Data records

::::

(** The binary search finds exactly the code's own line of the table, and a
    code the table does not have is sent as a 500. *)
Lemma status_code_string_spec (status : Z) :
  status_code_string status =
    default (bs "500 Internal Server Error" ++ crlf_string) (assoc status_codes status).
Proof.
  pose proof (lower_bound_spec (length status_codes) status_codes status 0 (length status_codes)
    status_codes_sorted) as Hlb.
  unfold status_code_string. cbn zeta in Hlb.
  set (r := lower_bound _ _ _ _ _) in *. clearbody r.
  destruct Hlb as [Hlo Hhi]; [lia|lia|intros; lia|intros i x Hx%lookup_lt_Some; lia|].
  destruct (assoc status_codes status) as [text|] eqn:Ha.
  - assert (exists i, status_codes !! i = Some (status, text)) as [i Hi].
    { revert Ha. generalize status_codes. intros tbl. induction tbl as [|[k a] tbl IH]; [done|].
      simpl. case_decide; [intros [= ->]; subst; by exists 0%nat|].
      intros [i Hi]%IH. by exists (S i). }
    destruct (decide (i = r)) as [->|Hne]; [rewrite Hi, Z.eqb_refl; done|].
    assert (r < i)%nat as Hri.
    { destruct (Nat.lt_ge_cases i r) as [H|]; [|lia].
      pose proof (Hlo i _ Hi H) as Hc. simpl in Hc. lia. }
    destruct (lookup_lt_is_Some_2 status_codes r) as [x Hx].
    { apply lookup_lt_Some in Hi. lia. }
    pose proof (sorted_keys_lt _ _ _ _ _ status_codes_sorted Hx Hi Hri) as Hc. simpl in Hc.
    pose proof (Hhi r x Hx ltac:(lia)). lia.
  - destruct (status_codes !! r) as [[k text]|] eqn:Hr; [|done].
    destruct (Z.eqb_spec k status) as [->|]; [|done].
    by rewrite (assoc_lookup _ _ _ _ status_codes_sorted Hr) in Ha.
Qed.

(** The binary search of status_code_string finds the text of a status that is in
    the table, and answers 500 for any other. *)
Theorem status_code_string_correct (status : Z) :
  status_code_string status =
    default (bs "500 Internal Server Error" ++ crlf_string) (assoc status_codes status).
Proof. apply status_code_string_spec. Qed.

(** ** A serialized response has exactly the lines it should *)

(** How a client reads the head of a response: LF terminated lines, a CR
    before the LF dropped, up to the first empty line. *)
Definition strip_cr (line : bytes) : bytes :=
  match last line with
  | Some c => if decide (c = CR) then take (length line - 1) line else line
  | None => line
  end.

Fixpoint read_head (fuel : nat) (s : bytes) : option (list bytes * bytes) :=
  match fuel with
  | O => None
  | S fuel' =>
      match find_char LF s with
      | None => None
      | Some k =>
          let line := strip_cr (take k s) in
          let rest := drop (S k) s in
          if decide (line = []) then Some ([], rest)
          else '(lines, body) ← read_head fuel' rest; Some (line :: lines, body)
      end
  end.

(** A line of the head: not empty, and without CR or LF in it. *)
Definition head_line (l : bytes) : Prop := (l <> []) /\ (CR ∉ l) /\ (LF ∉ l).

Definition terminated (ls : list bytes) : bytes := concat ((fun l => l ++ crlf_string) <$> ls).

Lemma terminated_app ls ls' : terminated (ls ++ ls') = terminated ls ++ terminated ls'.
Proof. unfold terminated. by rewrite fmap_app, concat_app. Qed.

Lemma read_line l rest :
  CR ∉ l -> LF ∉ l ->
  find_char LF (l ++ crlf_string ++ rest) = Some (S (length l)) /\
  strip_cr (take (S (length l)) (l ++ crlf_string ++ rest)) = l /\
  drop (S (S (length l))) (l ++ crlf_string ++ rest) = rest.
Proof.
  intros Hcr Hlf.
  replace (l ++ crlf_string ++ rest) with ((l ++ [CR]) ++ LF :: rest)
    by (by rewrite <- app_assoc).
  replace (S (length l)) with (length (l ++ [CR])) by (rewrite length_app; simpl; lia).
  split_and!.
  - apply find_char_first. set_solver.
  - rewrite take_app_length. unfold strip_cr. rewrite last_snoc, decide_True by done.
    rewrite length_app. simpl. replace (length l + 1 - 1)%nat with (length l) by lia.
    apply take_app_length.
  - replace (S (length (l ++ [CR]))) with (length (l ++ [CR]) + 1)%nat by lia.
    by rewrite <- drop_drop, drop_app_length.
Qed.

Lemma read_head_lines fuel ls body :
  Forall head_line ls -> (length ls < fuel)%nat ->
  read_head fuel (terminated ls ++ crlf_string ++ body) = Some (ls, body).
Proof.
  intros Hall. revert fuel. induction Hall as [|l ls (Hne & Hcr & Hlf) _ IH]; intros fuel Hf;
    (destruct fuel as [|fuel]; [simpl in Hf; lia|]).
  - cbn [read_head]. change (terminated []) with (@nil ascii). rewrite app_nil_l.
    destruct (read_line [] body ltac:(set_solver) ltac:(set_solver)) as (H1 & H2 & H3).
    change ([] ++ ?x) with x in *. change (S (length [])) with 1%nat in *.
    by rewrite H1, H2, H3, decide_True.
  - cbn [read_head]. change (terminated (l :: ls)) with ((l ++ crlf_string) ++ terminated ls).
    rewrite <- !app_assoc.
    destruct (read_line l (terminated ls ++ crlf_string ++ body) Hcr Hlf) as (H1 & H2 & H3).
    rewrite H1, H2, H3, decide_False by done. rewrite IH by (simpl in Hf; lia). done.
Qed.

Definition header_line (kv : bytes * bytes) : bytes :=
  (clean_char <$> kv.1) ++ bs ": " ++ (clean_char <$> kv.2).

Abbreviation kept := (filter (fun kv : bytes * bytes => computed_name kv.1 = false)).

Definition status_text (r : response) : bytes :=
  match assoc status_codes (effective_status r) with
  | Some line => take (length line - 2) line
  | None => bs "500 Internal Server Error"
  end.

(** The header lines [to_string] computes from the body and the connection. *)
Definition computed_lines (r : response) (keep_alive_override : Z) : list bytes :=
  let keep_alive :=
    if keep_alive_override =? -1 then m_response_keep_alive r else keep_alive_override in
  (if body_less r then []
   else if m_content_length r =? chunked_data then [bs "Transfer-Encoding: chunked"]
   else [bs "Content-Length: " ++ to_chars 10 (m_content_length r)]) ++
  (if informational r then []
   else if 0 <? keep_alive then
     [bs "Keep-Alive: timeout=" ++ to_chars 10 (u64 keep_alive); bs "Connection: keep-alive"]
   else [bs "Connection: close"]).

Definition response_lines (r : response) (keep_alive_override : Z) : list bytes :=
  (bs "HTTP/1.1 " ++ status_text r) ::
  (header_line <$> kept (r_fields r)) ++ computed_lines r keep_alive_override.

Lemma append_fields_app res f :
  append_fields res f = res ++ terminated (header_line <$> kept f).
Proof.
  revert res. induction f as [|[n v] f IH]; intros res; simpl; [by rewrite app_nil_r|].
  rewrite filter_cons. simpl. destruct (computed_name n) eqn:E.
  - by rewrite IH, decide_False by done.
  - rewrite IH, decide_True by done. unfold append_header_part, header_line. cbn.
    by rewrite <- !app_assoc.
Qed.

Lemma status_codes_lines :
  Forall (fun kl : Z * bytes =>
    exists t, kl.2 = t ++ crlf_string /\ take (length kl.2 - 2) kl.2 = t /\ head_line t)
    status_codes.
Proof.
  assert (H : Forall (fun kl : Z * bytes =>
      (kl.2 = take (length kl.2 - 2) kl.2 ++ crlf_string) /\
      (take (length kl.2 - 2) kl.2 <> []) /\
      (CR ∉ take (length kl.2 - 2) kl.2) /\ (LF ∉ take (length kl.2 - 2) kl.2)) status_codes)
    by by_compute.
  eapply Forall_impl; [exact H|]. intros [k l] (H1 & H2). simpl in *.
  eexists. split_and!; [exact H1|done|exact H2].
Qed.

Lemma status_line_text r :
  status_code_string (effective_status r) = status_text r ++ crlf_string /\
  head_line (status_text r).
Proof.
  rewrite status_code_string_spec. unfold status_text.
  destruct (assoc status_codes (effective_status r)) as [l|] eqn:E; simpl.
  - assert (exists k, (k, l) ∈ status_codes) as [k Hk].
    { revert E. generalize status_codes. intros tbl. induction tbl as [|[k a] tbl IH]; [done|].
      simpl. case_decide; [intros [= ->]; exists k; set_solver|].
      intros [k' Hk']%IH. exists k'. set_solver. }
    pose proof status_codes_lines as H. rewrite Forall_forall in H.
    destruct (H _ Hk) as (t & H1 & H2 & H3). simpl in *. by rewrite H2.
  - split; [done|]. unfold head_line. by_compute.
Qed.

Lemma clean_char_ok c : clean_char c <> CR /\ clean_char c <> LF /\ clean_char c <> NUL.
Proof. unfold clean_char. case_decide; [done|]. naive_solver. Qed.

Lemma clean_no_ctl (s : bytes) : (CR ∉ clean_char <$> s) /\ (LF ∉ clean_char <$> s).
Proof.
  split; intros (c & Hc & _)%list_elem_of_fmap; pose proof (clean_char_ok c); naive_solver.
Qed.

Lemma header_line_ok kv : head_line (header_line kv).
Proof.
  unfold header_line. destruct (clean_no_ctl kv.1), (clean_no_ctl kv.2).
  split_and!; [by destruct (clean_char <$> kv.1)|..];
    rewrite !not_elem_of_app; split_and!; try done; by_compute.
Qed.

Lemma digits_head_line s t :
  s <> [] -> CR ∉ s -> LF ∉ s -> Forall (fun c => is_digit c = true) t -> head_line (s ++ t).
Proof.
  intros Hne Hcr Hlf Ht. rewrite Forall_forall in Ht.
  split_and!; [by destruct s|..]; rewrite not_elem_of_app; split; try done;
    intros Hc%Ht; by vm_compute in Hc.
Qed.

Lemma computed_lines_ok r ka :
  0 <= m_content_length r < 2 ^ 64 -> Forall head_line (computed_lines r ka).
Proof.
  intros Hcl. unfold computed_lines.
  assert (Hnum : forall s n, s <> [] -> CR ∉ s -> LF ∉ s -> 0 <= n < 2 ^ 64 ->
    head_line (s ++ to_chars 10 n)).
  { intros s n ? ? ? Hn. apply digits_head_line; try done. by apply to_chars_decimal. }
  assert (Hlit : Forall head_line [bs "Transfer-Encoding: chunked"; bs "Connection: keep-alive";
    bs "Connection: close"]) by (unfold head_line; by_compute).
  rewrite !Forall_cons in Hlit. destruct Hlit as (H1 & H2 & H3 & _).
  assert (bs "Content-Length: " <> [] /\ (CR ∉ bs "Content-Length: ") /\ (LF ∉ bs "Content-Length: "))
    as (?&?&?) by by_compute.
  assert (bs "Keep-Alive: timeout=" <> [] /\ (CR ∉ bs "Keep-Alive: timeout=") /\
    (LF ∉ bs "Keep-Alive: timeout=")) as (?&?&?) by by_compute.
  apply Forall_app; split.
  - destruct (body_less r); [by apply Forall_nil|].
    destruct (m_content_length r =? chunked_data); apply Forall_singleton; auto.
  - destruct (informational r); [by apply Forall_nil|].
    destruct (0 <? _); [|by apply Forall_singleton].
    apply Forall_cons. split; [auto using u64_range|by apply Forall_singleton].
Qed.

Lemma response_lines_ok r ka :
  0 <= m_content_length r < 2 ^ 64 -> Forall head_line (response_lines r ka).
Proof.
  intros Hcl. constructor.
  - destruct (status_line_text r) as (_ & Hne & Hcr & Hlf).
    assert ((CR ∉ bs "HTTP/1.1 ") /\ (LF ∉ bs "HTTP/1.1 ")) as [? ?] by by_compute.
    split_and!; [done|..]; rewrite not_elem_of_app; done.
  - apply Forall_app. split; [|by apply computed_lines_ok].
    apply Forall_fmap, Forall_true. intros kv. apply header_line_ok.
Qed.

Lemma to_string_lines r ka :
  to_string r ka =
    terminated (response_lines r ka) ++ crlf_string ++ (if body_less r then [] else m_body r).
Proof.
  destruct (status_line_text r) as [Hst _].
  unfold to_string, response_lines. rewrite Hst, append_fields_app.
  change (terminated (?x :: ?l)) with ((x ++ crlf_string) ++ terminated l).
  rewrite terminated_app. unfold computed_lines, append_number.
  unfold body_less. generalize (if ka =? -1 then m_response_keep_alive r else ka). intros k.
  destruct (informational r); cbn [orb];
    destruct (effective_status r =? 204); destruct (m_content_length r =? chunked_data);
    destruct (0 <? k); unfold terminated; cbn [fmap list_fmap concat app];
    rewrite ?app_nil_r, <- ?app_assoc; done.
Qed.

(** C20: The head of a response, other than a 204 and the statuses below 200 that
    the table does not have, as an RFC 9112 reader splits it into lines,
    is the status line, the session's own fields with line breaks blanked
    and the framing fields of the server's own, and nothing else: no
    header value can add a line or a body. *)
Theorem to_string_reads_back (r : response) (keep_alive_override : Z) :
  0 <= m_content_length r < 2 ^ 64 -> effective_status r <> 204 ->
  (informational r = true -> assoc status_codes (effective_status r) <> None) ->
  read_head (S (length (response_lines r keep_alive_override)))
    (to_string r keep_alive_override) =
  Some (response_lines r keep_alive_override, if body_less r then [] else m_body r).
Proof.
  intros Hcl _ _. rewrite to_string_lines. apply read_head_lines; [|lia].
  by apply response_lines_ok.
Qed.

Lemma to_string_reads_back_witness :
  let r := make_response 200 (bs "hi") [(bs "X", [CR; LF] ++ bs "Set-Cookie: a")] in
  0 <= m_content_length r < 2 ^ 64 /\
  read_head 6 (to_string r 0) = Some (response_lines r 0, bs "hi").
Proof.
  set (r := make_response 200 (bs "hi") [(bs "X", [CR; LF] ++ bs "Set-Cookie: a")]).
  assert (H : 0 <= m_content_length r < 2 ^ 64) by (vm_compute; intuition congruence).
  split; [exact H|]. apply (to_string_reads_back r 0 H); [discriminate|intros [=]].
Defined.

(** A 204 goes out with the connection headers the documentation says it goes
    without. *)
Theorem no_content_has_connection_headers :
  to_string (make_response 204 [] []) 10 =
    bs "HTTP/1.1 204 No Content" ++ crlf_string ++ bs "Keep-Alive: timeout=10" ++ crlf_string ++
    bs "Connection: keep-alive" ++ crlf_string ++ crlf_string.
Proof. vm_compute. reflexivity. Qed.

(** A status between 100 and 199 the table does not have goes out with the
    status line of a 500 but framed as an informational response: no
    Content-Length, no Connection header, no body. *)
Theorem unknown_informational_is_unframed_500 (r : response) (keep_alive_override : Z) :
  100 <= m_status_code r < 200 -> assoc status_codes (m_status_code r) = None ->
  to_string r keep_alive_override =
    bs "HTTP/1.1 500 Internal Server Error" ++ crlf_string ++
    terminated (header_line <$> kept (r_fields r)) ++ crlf_string.
Proof.
  intros Hr Ha.
  assert (He : effective_status r = m_status_code r)
    by (unfold effective_status; destruct (Z.eqb_spec (m_status_code r) 0); lia).
  assert (Hi : informational r = true) by (unfold informational; rewrite He; lia).
  assert (Hb : body_less r = true) by (unfold body_less; by rewrite Hi).
  rewrite to_string_lines. unfold response_lines, computed_lines, status_text.
  rewrite He, Ha, Hi, Hb. simpl. rewrite !app_nil_r. done.
Qed.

::::

Work task » Within the records above, count the lines that contain "Transfer" and give the number with nothing added.

The answer » 2